While commuters in Ghana’s capital endure grueling daily traffic, it has emerged that the state is sitting on over €2.4 million worth of unutilized transport and spatial development plans.
In a disclosure on Joy FM’s Super Morning Show on Thursday, January 15, 2026, Mr. Benedict Arkhurst, the Head of Plan Preparation at the Land Use and Spatial Planning Authority (LUSPA), revealed that comprehensive solutions to Accra’s transport crisis were fully developed nearly a decade ago but have been largely ignored by successive administrations.
According to Mr. Arkhurst, the government, with international backing, heavily invested in diagnostic frameworks intended to revolutionize national and urban mobility.
These documents were not mere suggestions but high-level strategies prepared by experts to address the very congestion currently paralysing the city.
The investments include:
- €2 Million National Spatial Development Framework: A macro-level plan designed to coordinate infrastructure across the country.
- $500,000 Accra-Specific Transport Plan (2017): A targeted blueprint for the Greater Accra Metropolitan Area (GAMA) focused on decongestion and urban flow.
“The government sponsored these plans for them to be prepared… what is now required is the political will and the commitment to say that we want to consciously solve the issue,” Mr Arkhurst stated.
Perhaps the most alarming revelation was the fast-approaching expiration dates of these multi-million-euro documents.

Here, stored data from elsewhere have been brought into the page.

Lemma first_phase_chunks_ok tid : forall j i s Es es, state_holds s Es -> Es !! tid = Some es -> (i + j <= n)%nat -> small (es ++ concat (entries <$> seq i j)) ->
  exists s', FirstPhaseAggregateChunks k src cols f tid j i s = Some (s', inr tt) /\ state_holds s' (<[tid := es ++ concat (entries <$> seq i j)]> Es).
Proof.
  induction j as [|j IH]; intros i s Es es HS He Hij Hsm; cbn [FirstPhaseAggregateChunks seq fmap list_fmap concat] in *.
  { exists s. rewrite app_nil_r, list_insert_id by done. done. }
  rewrite app_assoc in Hsm |- *. destruct (first_phase_chunk_ok s Es tid es i HS He) as (s1 & E1 & HS1); [lia | by eapply small_app_l |].
  destruct (IH (S i) s1 (<[tid := es ++ entries i]> Es) (es ++ entries i)) as (s' & E' & HS'); [done | | lia | done |].
  { apply list_lookup_insert_eq. by eapply lookup_lt_Some. }
  exists s'. split; [by erewrite bind_val by exact E1 |]. by rewrite list_insert_insert_eq in HS'.
Qed.

Context (threads : Z) (Hth : 0 < threads) (Hmax : Z.of_nat n + threads < 2 ^ 31).

Definition first_chunk (tid : nat) : nat := Z.to_nat (bound threads (Z.of_nat n) (Z.of_nat tid)).

(** The entries of task [tid]. *)
Definition task_entries (tid : nat) : list Entry :=
  concat (entries <$> seq (first_chunk tid) (first_chunk (S tid) - first_chunk tid)).

Definition num_tasks : nat := Z.to_nat (Z.min (Z.of_nat n) threads).

Lemma first_chunk_le tid : (tid < num_tasks)%nat -> (first_chunk tid <= first_chunk (S tid) <= n)%nat.
Proof.
  unfold first_chunk, num_tasks. intros Ht. pose proof (bound_mono threads (Z.of_nat n) Hth ltac:(lia) (Z.of_nat tid) (Z.of_nat (S tid)) ltac:(lia)).
  pose proof (bound_range threads (Z.of_nat n) Hth ltac:(lia) (Z.of_nat (S tid)) ltac:(lia)).
  pose proof (bound_range threads (Z.of_nat n) Hth ltac:(lia) (Z.of_nat tid) ltac:(lia)). lia.
Qed.

(** All tasks together have the entries of all chunks. *)
Lemma task_entries_concat : concat (task_entries <$> seq 0 num_tasks) = concat (entries <$> seq 0 n).
Proof.
  assert (forall j, (j <= num_tasks)%nat -> concat (task_entries <$> seq 0 j) = concat (entries <$> seq 0 (first_chunk j))) as HJ.
  { induction j as [|j IH]; intros Hj.
    - unfold first_chunk. rewrite bound_0 by lia. done.
    - rewrite seq_S, fmap_app, concat_app, IH by lia. cbn [fmap list_fmap concat]. rewrite app_nil_r, Nat.add_0_l. unfold task_entries.
      pose proof (first_chunk_le j ltac:(lia)).
      replace (first_chunk (S j)) with (first_chunk j + (first_chunk (S j) - first_chunk j))%nat at 2 by lia.
      rewrite seq_app, fmap_app, concat_app. done. }
  rewrite HJ by done. unfold first_chunk, num_tasks. rewrite Z2Nat.id by lia. rewrite bound_last by lia. by rewrite Nat2Z.id.
Qed.

Context (Hsmall : small (concat (entries <$> seq 0 n))).

Lemma first_phase_task_ok tid s Es : state_holds s Es -> Es !! tid = Some [] -> (tid < num_tasks)%nat ->
  exists s', first_phase_task k src cols f threads (Z.of_nat n) tid s = Some (s', inr tt) /\ state_holds s' (<[tid := task_entries tid]> Es).
Proof.
  intros HS He Ht. pose proof (first_chunk_le tid Ht) as Hle. unfold first_phase_task, num_tasks in *.
  rewrite (bind_defined _ (bound threads (Z.of_nat n) (Z.of_nat tid), bound threads (Z.of_nat n) (Z.of_nat tid + 1))) by (apply getChunkID_ok; lia).
  cbv beta iota. pose proof (bound_range threads (Z.of_nat n) Hth ltac:(lia) (Z.of_nat tid) ltac:(lia)) as B1.
  pose proof (bound_range threads (Z.of_nat n) Hth ltac:(lia) (Z.of_nat tid + 1) ltac:(lia)) as B2.
  assert (first_chunk (S tid) = Z.to_nat (bound threads (Z.of_nat n) (Z.of_nat tid + 1))) as ES by (unfold first_chunk; do 2 f_equal; lia).
  assert (Z.to_nat (bound threads (Z.of_nat n) (Z.of_nat tid + 1) - bound threads (Z.of_nat n) (Z.of_nat tid)) = (first_chunk (S tid) - first_chunk tid)%nat) as En
    by (rewrite ES; unfold first_chunk; lia).
  destruct (Z.leb_spec (bound threads (Z.of_nat n) (Z.of_nat tid + 1)) (bound threads (Z.of_nat n) (Z.of_nat tid))) as [Hge | Hlt].
  - exists s. split; [done |]. unfold task_entries. replace (first_chunk (S tid) - first_chunk tid)%nat with 0%nat by lia. by rewrite list_insert_id.
  - rewrite En. change (Z.to_nat (bound threads (Z.of_nat n) (Z.of_nat tid))) with (first_chunk tid). unfold task_entries.
    apply (first_phase_chunks_ok tid _ _ s Es [] HS He); [lia |]. apply (small_concat_elem (task_entries <$> seq 0 num_tasks) tid).
    + rewrite list_lookup_fmap, lookup_seq_lt by (unfold num_tasks; lia). done.
    + by rewrite task_entries_concat.
Qed.

(** Whatever the order of the tasks, every task has aggregated its chunks. *)
Lemma run_tasks_ok : forall order (d : nat -> bool) s, NoDup order -> Forall (fun x => (x < num_tasks)%nat) order -> Forall (fun x => d x = false) order ->
  state_holds s ((fun x => if d x then task_entries x else []) <$> seq 0 num_tasks) ->
  exists s', run_tasks k src cols f threads (Z.of_nat n) order s = Some (s', inr tt) /\
    state_holds s' ((fun x => if d x || bool_decide (x ∈ order) then task_entries x else []) <$> seq 0 num_tasks).
Proof.
  induction order as [|tid order IH]; intros d s Hnd Hb Hd HS; cbn [run_tasks].
  { exists s. split; [done |]. rewrite (list_fmap_ext _ (fun x => if d x then task_entries x else [])); [done |].
    intros i x _. rewrite (bool_decide_eq_false_2 (x ∈ [])) by apply not_elem_of_nil. by rewrite orb_false_r. }
  apply NoDup_cons in Hnd as [Hni Hnd]. apply Forall_cons in Hb as [Hb1 Hb]. apply Forall_cons in Hd as [Hd1 Hd].
  destruct (first_phase_task_ok tid s _ HS) as (s1 & E1 & HS1); [| done |].
  { rewrite list_lookup_fmap, lookup_seq_lt by done. cbn. by rewrite Hd1. }
  rewrite JoinSpec.insert_seq in HS1 by done.
  destruct (IH (fun x => (x =? tid)%nat || d x) s1 Hnd Hb) as (s' & E' & HS').
  - apply Forall_forall. intros x Hx. rewrite (proj1 (Forall_forall _ _) Hd x Hx), orb_false_r. apply Nat.eqb_neq. by intros ->.
  - rewrite (list_fmap_ext _ (fun x => if (x =? tid)%nat then task_entries tid else if d x then task_entries x else [])); [done |].
    intros i x _. by destruct (Nat.eqb_spec x tid) as [-> |].
  - exists s'. split; [by erewrite bind_val by exact E1 |].
    rewrite (list_fmap_ext _ (fun x => if (x =? tid)%nat || d x || bool_decide (x ∈ order) then task_entries x else [])); [done |].
    intros i x _. destruct (Nat.eqb_spec x tid) as [-> | Hne].
    + rewrite (bool_decide_eq_true_2 (tid ∈ tid :: order)) by left. by rewrite orb_true_r.
    + cbn [orb]. rewrite (bool_decide_ext (x ∈ tid :: order) (x ∈ order)); [done | set_solver].
Qed.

Many spatial plans are designed with 15-to-20-year lifespans, and with a decade already passed since their inception, their relevance is beginning to wane.
“Some of the plans have three years to expire… and we are almost 10 years through the implementation phase, but nothing has been done,” he bemoaned.
Mr. Arkhurst highlighted that these idle documents include not just road strategies, but also the Transport Master Plan and the Railway Master Plan, which together provide a multimodal solution to moving people and goods efficiently.
The LUSPA official did not mince words regarding the cause of the delay, attributing the stagnation to a lack of political will.
He noted that while the road network requires significant financial capital, more affordable “soft” solutions—such as reforming the public transport system—are already detailed in the plans but remain untouched.
“It is time to have the conversation; all stakeholders, come together,” he urged. “If it is the road network that we are not ready to resolve because it requires a lot of financial resources… from the public transport system, the solution is there.”